This year, the Richard P. Feynman Prize for Excellence in Teaching has been awarded to Professor of Chemistry Brian Stoltz, who has taught at Caltech for 17 years.
Stoltz was nominated for the Feynman Prize by undergraduate and graduate students, alumni, and fellow faculty members, who praised his dedication and passion for teaching as well as his commitment to diversity and an individually tailored approach to mentorship. Many who have taken his courses credited Stoltz with their renewed enthusiasm for the subject. His teaching evaluations are "uniformly outstanding," according to the citation.
Stoltz previously was awarded the ASCIT (Associated Students of the California Institute of Technology) teaching award and the Caltech Graduate Student Council Teaching Award, was named a professor of the month by the undergraduate-run Academics and Research Committee (ARC), and was awarded a Camille Dreyfus Teacher-Scholar Award. In addition, Stoltz has served for several years as the graduate and undergraduate chemistry option representative. He also has been engaged with pre-college education and outreach, working with local schools as well as the Caltech preschool through on- and off-campus educational activities.

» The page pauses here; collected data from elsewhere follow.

(* ===== verification/BuildLedger.v ===== *)
(** * What [buildNextLedger] leaves in the database

    The theorems on [src/src/etl/ReportingETL.cpp]'s [buildNextLedger] over the
    Cassandra backend: tables that represent the ledgers up to a sequence
    represent the next ledger too once its response has been written, with the
    successors taken from the response or recomputed from the cache, and the
    cache is again the cache of the history. *)

From stdpp Require Import base list gmap strings sorting.
From Stdlib Require Import ZArith Lia.
From S2P Require Import Prelude Types TreeRipple SimpleCache Backend NFTHelpers Cql Cassandra Tables.
From S2P Require Import CassandraSpec CassandraCommit LedgerRows ReportingETL.
From S2P Require Import CassandraSpec CassandraCommit LedgerRows ReportingETL LedgerWrites.
Open Scope Z_scope.

#[local] Arguments table_row : simpl never.
#[local] Arguments put : simpl never.

(** ** The contract of the response *)

Definition obj_of (o : RawLedgerObject) : LedgerObject :=
  mkLedgerObject (uint256_fromVoid (ro_key o)) (ro_data o).

Definition key_or_empty (k : option Z) : Blob :=
  match k with Some k => uint256_bytes k | None => [] end.

Section contract.
Context `{R : Ripple} `{SC : SerialCodec}.
Context (h : history) (Books : Z -> Prop) (data : GetLedgerResponse) (info : LedgerInfo).

Abbreviation seq := (li_seq info).
Abbreviation Old := (L h (seq - 1)).
Abbreviation New := (L h seq).

(** The response describes the ledger after [seq - 1]: its objects are the
    diff; when it includes neighbours they are those of the new ledger, and the
    books whose first directory changed are listed. *)
Record describes : Prop := {
  ds_header : deserializeHeader (ledger_header data) = Ok info;
  ds_keys : forall o, o ∈ ledger_objects data ->
    exists k, valid_key k /\ ro_key o = uint256_bytes k;
  ds_diff : is_diff h seq (obj_of <$> ledger_objects data);
  ds_modified : forall o, o ∈ ledger_objects data ->
    ro_mod_type o = MODIFIED <-> ~ changed h seq (lo_key (obj_of o));
  ds_deleted : forall o, o ∈ ledger_objects data -> ro_mod_type o <> MODIFIED ->
    ro_mod_type o = DELETED <-> New !! lo_key (obj_of o) = None;
  ds_neighbors : object_neighbors_included data = true ->
    forall o, o ∈ ledger_objects data -> ro_mod_type o <> MODIFIED ->
    ro_predecessor o = key_or_empty (prev_key New (lo_key (obj_of o))) /\
    ro_successor o = key_or_empty (next_key New (lo_key (obj_of o)));
  ds_books : object_neighbors_included data = true ->
    (forall bs, bs ∈ book_successors data -> exists b, valid_key b /\ bs_book_base bs = uint256_bytes b /\
       b <> firstKey /\ New !! b = None /\ bs_first_book bs = key_or_empty (first_dir New b)) /\
    (forall b, Books b -> first_dir Old b <> first_dir New b ->
       exists bs, bs ∈ book_successors data /\ bs_book_base bs = uint256_bytes b);
  ds_ids : forall id r1 r2, tx_row_of data info id r1 -> tx_row_of data info id r2 -> r1 = r2
}.

(** Every created or deleted object in a book is one of its directories. *)
Definition book_objects : Prop :=
  (forall b, Books b -> valid_key b /\ getBookBase b = b) /\
  forall k, changed h seq k -> Books (getBookBase k) ->
    forall blob, Old !! k = Some blob \/ New !! k = Some blob -> isBookDir k blob = Some (Ok true).

(** Nothing in the response stops the program: the transactions parse; without
    neighbours, the objects do and a book has a key after its base. *)
Definition clean (c : SimpleCache) : Prop :=
  txs_parse data info /\
  (object_neighbors_included data = false ->
     isFull c = true /\ disabled_ c = false /\ latestLedgerSequence c = seq - 1 /\
     forall o blob, o ∈ ledger_objects data -> ro_mod_type o <> MODIFIED ->
       Old !! lo_key (obj_of o) = Some blob \/ New !! lo_key (obj_of o) = Some blob ->
       exists b, isBookDir (lo_key (obj_of o)) blob = Some (Ok b) /\
         (b = true -> is_Some (next_key Old (getBookBase (lo_key (obj_of o)))))).

End contract.

(** ** The phases of the program *)

Section program.
Context {D : Type} `{CS : CassSession D} {tables : D -> Tables} {patience : D -> nat}
  {acked : D -> list CassandraStatement} `{SL : !SessionLaws tables patience acked}.
Context `{CA : CassApi} `{CL : !CassApiLaws} `{NU : NftUtils} `{R : Ripple} `{RT : !RippleTotal}
  `{SC : SerialCodec}.
Context (fuel : nat) (uninit : Z) (h : history) (Books : Z -> Prop).
Context (data : GetLedgerResponse) (info : LedgerInfo) (w0 : Cass D).

Abbreviation seq := (li_seq info).
Abbreviation Old := (L h (seq - 1)).
Abbreviation New := (L h seq).
Abbreviation T0 := (tables (db w0)).

Context (Hds : describes h Books data info) (Hseq : 1 < seq < 2 ^ 32).
Context (Hidle : idle w0) (Hpat : (patience (db w0) < fuel)%nat).
Context (Hkept : kept h Books info T0 T0).
Context (Hfirst : New !! firstKey = None) (Hbooks : book_objects h Books info).
Abbreviation c0 := (c_cache w0).

#[local] Instance setting : LedgerSetting (tables := tables) (patience := patience) fuel h Books data info w0
  (clean h data info c0).
Proof. split; [apply (ds_ids _ _ _ _ Hds) | done | done | done | done | by intros [? _]]. Qed.

Abbreviation phase := (phase (tables := tables) (patience := patience) (acked := acked)
  (h := h) (Books := Books) (data := data) (info := info) (w0 := w0)).
Abbreviation broken := (broken (tables := tables) (h := h) (Books := Books) (info := info) (w0 := w0)
  (Clean := clean h data info c0)).
Abbreviation adds := (adds (tables := tables) (patience := patience) (acked := acked)
  (h := h) (Books := Books) (data := data) (info := info) (w0 := w0) (Clean := clean h data info c0)).
Abbreviation succ_stmt := (succ_stmt (h := h) (info := info)).
Abbreviation linked := (linked (h := h) (info := info)).
Abbreviation header_stmt := (header_stmt (data := data) (info := info)).
Abbreviation tx_writes := (tx_writes (info := info)).

Definition book_stmt (b : Z) : CassandraStatement :=
  mkStatement (Some insertSuccessor_)
    [CBytes (uint256_bytes b); CInt64 seq; CBytes (uint256_bytes (default lastKey (first_dir New b)))].
Lemma obj_key o : o ∈ ledger_objects data ->
  valid_key (lo_key (obj_of o)) /\ ro_key o = uint256_bytes (lo_key (obj_of o)).
Proof.
  intros Ho. destruct (ds_keys _ _ _ _ Hds o Ho) as (k & Hk & He).
  unfold obj_of. cbn [lo_key]. rewrite He.
  change (uint256_bytes k) with (uint256ToString k) at 1 3. by rewrite uint256_fromVoid_bytes.
Qed.

Lemma obj_blob o : o ∈ ledger_objects data ->
  New !! lo_key (obj_of o) = if decide (ro_data o = []) then None else Some (ro_data o).
Proof.
  intros Ho. destruct (ds_diff _ _ _ _ Hds) as (_ & Hd & _). apply (Hd (obj_of o)).
  by apply list_elem_of_fmap_2.
Qed.

Lemma obj_deleted o : o ∈ ledger_objects data ->
  (length (ro_data o) =? 0)%nat = bool_decide (New !! lo_key (obj_of o) = None).
Proof.
  intros Ho. rewrite (obj_blob o Ho). destruct (ro_data o) as [|b l]; [done|].
  by rewrite decide_False, bool_decide_false.
Qed.

Lemma or_key_default k d : or_key (key_or_empty k) d = uint256_bytes (default d k).
Proof. by destruct k. Qed.

(** *** Successors from the response *)

Lemma write_neighbors_adds C ls o :
  object_neighbors_included data = true -> o ∈ ledger_objects data ->
  adds C ls (write_neighbors fuel uninit seq o)
    (fun _ s => ro_mod_type o <> MODIFIED /\ linked (lo_key (obj_of o)) s).
Proof.
  intros Hinc Ho. unfold write_neighbors.
  case_bool_decide as Hm; cbn [negb]; [eapply adds_weaken; [apply adds_ret | naive_solver]|].
  destruct (obj_key o Ho) as [Hv Hk].
  destruct (ds_neighbors _ _ _ _ Hds Hinc o Ho Hm) as [-> ->]. rewrite !or_key_default, Hk.
  destruct (adds_linked (uninit := uninit) C ls _ Hv) as [Hdel Hcre].
  pose proof (ds_deleted _ _ _ _ Hds o Ho Hm) as Hd.
  apply (adds_weaken C ls _ (fun _ => linked (lo_key (obj_of o)))); [|by intros ? s [_ Hs]].
  case_bool_decide as Hdd.
  - apply Hdel. by apply Hd.
  - apply Hcre. apply not_eq_None_Some. tauto.
Qed.

Lemma write_books_adds C ls :
  object_neighbors_included data = true ->
  adds C ls (for_each (write_book_successor fuel uninit seq) (book_successors data))
    (fun _ s => exists b, Books b /\ first_dir Old b <> first_dir New b /\ s = book_stmt b).
Proof.
  intros Hinc. destruct (ds_books _ _ _ _ Hds Hinc) as [Hbs Hall].
  eapply adds_weaken.
  - apply (adds_for_each C ls _ (fun bs s => s = mkStatement (Some insertSuccessor_)
      [CBytes (bs_book_base bs); CInt64 seq; CBytes (or_key (bs_first_book bs) lastKey)])).
    intros bs Hin. apply adds_write; [apply succ_bind|].
    destruct (Hbs bs Hin) as (b & Hb & -> & Hne & Hno & ->). rewrite or_key_default.
    split; [done|]. split; [done|]. exists b. split_and!; [done | done |]. split.
    + intros [?|[y Hy]]; [done | congruence].
    + intros _. unfold book_entry. destruct (first_dir New b) as [k|]; [done|]. exists lastKey.
      split_and!; [unfold valid_key, lastKey; lia | done | by left].
  - intros _ s (b & HB & Hne & ->). destruct (Hall b HB Hne) as (bs & Hin & Hb).
    exists bs. split; [done|]. destruct (Hbs bs Hin) as (b' & Hb' & Hbb & _ & _ & ->).
    rewrite or_key_default, Hb. rewrite Hbb in Hb.
    apply uint256_bytes_inj in Hb as Heq; [by rewrite Heq | done |]. by apply Hbooks.
Qed.

(** *** The objects *)

Context (Hreach : exists ld, reach h c0 ld).
Context (Hcur : current h c0 = seq - 1 \/ disabled_ c0 = true).

(** The cache but for its counters, before and after the update. *)
Definition cache_at (s : Z) (c : SimpleCache) : Prop :=
  (exists ld, reach h c ld) /\ full_ c = full_ c0 /\ disabled_ c = disabled_ c0 /\
  latestSeq_ c = if disabled_ c0 then latestSeq_ c0 else s.

Abbreviation before := (cache_at (latestSeq_ c0)).
Abbreviation after := (cache_at seq).

Lemma cache_at_start c : c = c0 -> before c.
Proof. intros ->. unfold cache_at. split_and!; [done..|]. by destruct (disabled_ c0). Qed.

Lemma cache_at_get s k q c : cache_at s c -> cache_at s (get k q c).2.
Proof.
  intros ((ld & Hr) & Hf & Hd & Hl).
  assert (full_ (get k q c).2 = full_ c /\ disabled_ (get k q c).2 = disabled_ c /\
    latestSeq_ (get k q c).2 = latestSeq_ c) as (E1 & E2 & E3).
  { unfold get. by repeat case_match. }
  split; [|by rewrite E1, E2, E3]. exists ld. eapply rtc_r; [exact Hr | constructor].
Qed.

Lemma cache_at_succ s k q c : cache_at s c -> cache_at s (getSuccessor k q c).2.
Proof.
  intros ((ld & Hr) & Hf & Hd & Hl).
  assert (full_ (getSuccessor k q c).2 = full_ c /\ disabled_ (getSuccessor k q c).2 = disabled_ c /\
    latestSeq_ (getSuccessor k q c).2 = latestSeq_ c) as (E1 & E2 & E3).
  { unfold getSuccessor, getSuccessor_enter, getSuccessor_lookup.
    destruct (full_ c) eqn:E; simpl; rewrite ?E; [|done]. destruct (q =? latestSeq_ c); simpl; [|by rewrite E].
    destruct (upper_bound k (map_ c)) as [[]|]; simpl; by rewrite E. }
  split; [|by rewrite E1, E2, E3]. exists ld. eapply rtc_r; [exact Hr | constructor].
Qed.

(** What a full cache answers. *)
Lemma cache_at_get_value s k q c :
  cache_at s c -> full_ c = true -> q = latestSeq_ c -> 0 < q -> (get k q c).1 = L h q !! k.
Proof. intros ((ld & Hr) & _) Hf Hq Hpos. by eapply full_get. Qed.

Lemma cache_at_next s k q c :
  cache_at s c -> full_ c = true -> q = latestSeq_ c -> 0 < q ->
  lo_key <$> (getSuccessor k q c).1 = next_key (L h q) k.
Proof. intros ((ld & Hr) & _) Hf Hq Hpos. by eapply cache_next. Qed.

Lemma cache_at_prev s k q c :
  cache_at s c -> full_ c = true -> q = latestSeq_ c -> 0 < q ->
  lo_key <$> getPredecessor k q c = prev_key (L h q) k.
Proof. intros ((ld & Hr) & _) Hf Hq Hpos. by eapply cache_prev. Qed.

(** The check of the cache: it fails only for a response that is not clean. *)
Lemma require_cache_spec s q ls P :
  object_neighbors_included data = false ->
  (clean h data info c0 -> (if disabled_ c0 then latestSeq_ c0 else s) = q) ->
  triple (phase (cache_at s) ls P) (require_cache fuel uninit q)
    (fun _ => phase (fun c => cache_at s c /\ full_ c = true /\ q = latestSeq_ c) ls P) broken.
Proof.
  intros Hinc Hq w Hw. pose proof Hw as (c & issued & Hc & HP & d & l & new & -> & Hrest).
  unfold require_cache, gets, mbind, M_bind. change (cache_ _) with c.
  destruct Hc as (Hr & Hf & Hd & Hl).
  destruct (negb (isFull c) || negb (latestLedgerSequence c =? q)) eqn:Hn.
  - split; [by eapply phase_kept|]. intros Hcl. specialize (Hq Hcl).
    destruct Hcl as [_ Hcl]. destruct (Hcl Hinc) as (Hf0 & Hd0 & _).
    unfold isFull, latestLedgerSequence in *. rewrite Hf, Hf0, Hl, Hq, Z.eqb_refl in Hn. done.
  - unfold isFull, latestLedgerSequence in Hn. apply orb_false_iff in Hn as [H1%negb_false_iff H2%negb_false_iff].
    zbool. exists c, issued. split; [by unfold cache_at; split_and! |]. split; [done|]. by exists d, l, new.
Qed.

Abbreviation ready := (fun c => before c /\ full_ c = true /\ seq - 1 = latestSeq_ c).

"I am so excited to have been nominated by my former students and colleagues, and to receive this amazing recognition from Caltech," Stoltz says. "To be associated in this way with the most outstanding educators at the Institute and with Feynman himself is truly humbling. It is an honor to work with such exceptional people on a daily basis and incredibly gratifying to know that I have had some impact on them as well."
The Feynman Prize has been endowed through the generosity of Ione and Robert E. Paradise and an anonymous local couple. Some of the most recent winners of the Feynman Prize include Ellen Rothenberg, Albert Billings Ruddock Professor of Biology; Kevin Gilmartin, professor of English; Steven Frautschi, professor of theoretical physics, emeritus; and Paul Asimow, the Eleanor and John R. McMillan Professor of Geology and Geochemistry.
The prize was established in 1993 to honor annually a professor who demonstrates, in the broadest sense, unusual ability, creativity, and innovation in undergraduate and graduate classroom or laboratory teaching. Nominations for next year's Feynman Prize for Excellence in Teaching will be solicited in the fall. Further information about the prize and a full list of past recipients can be found on the Provost's Office website.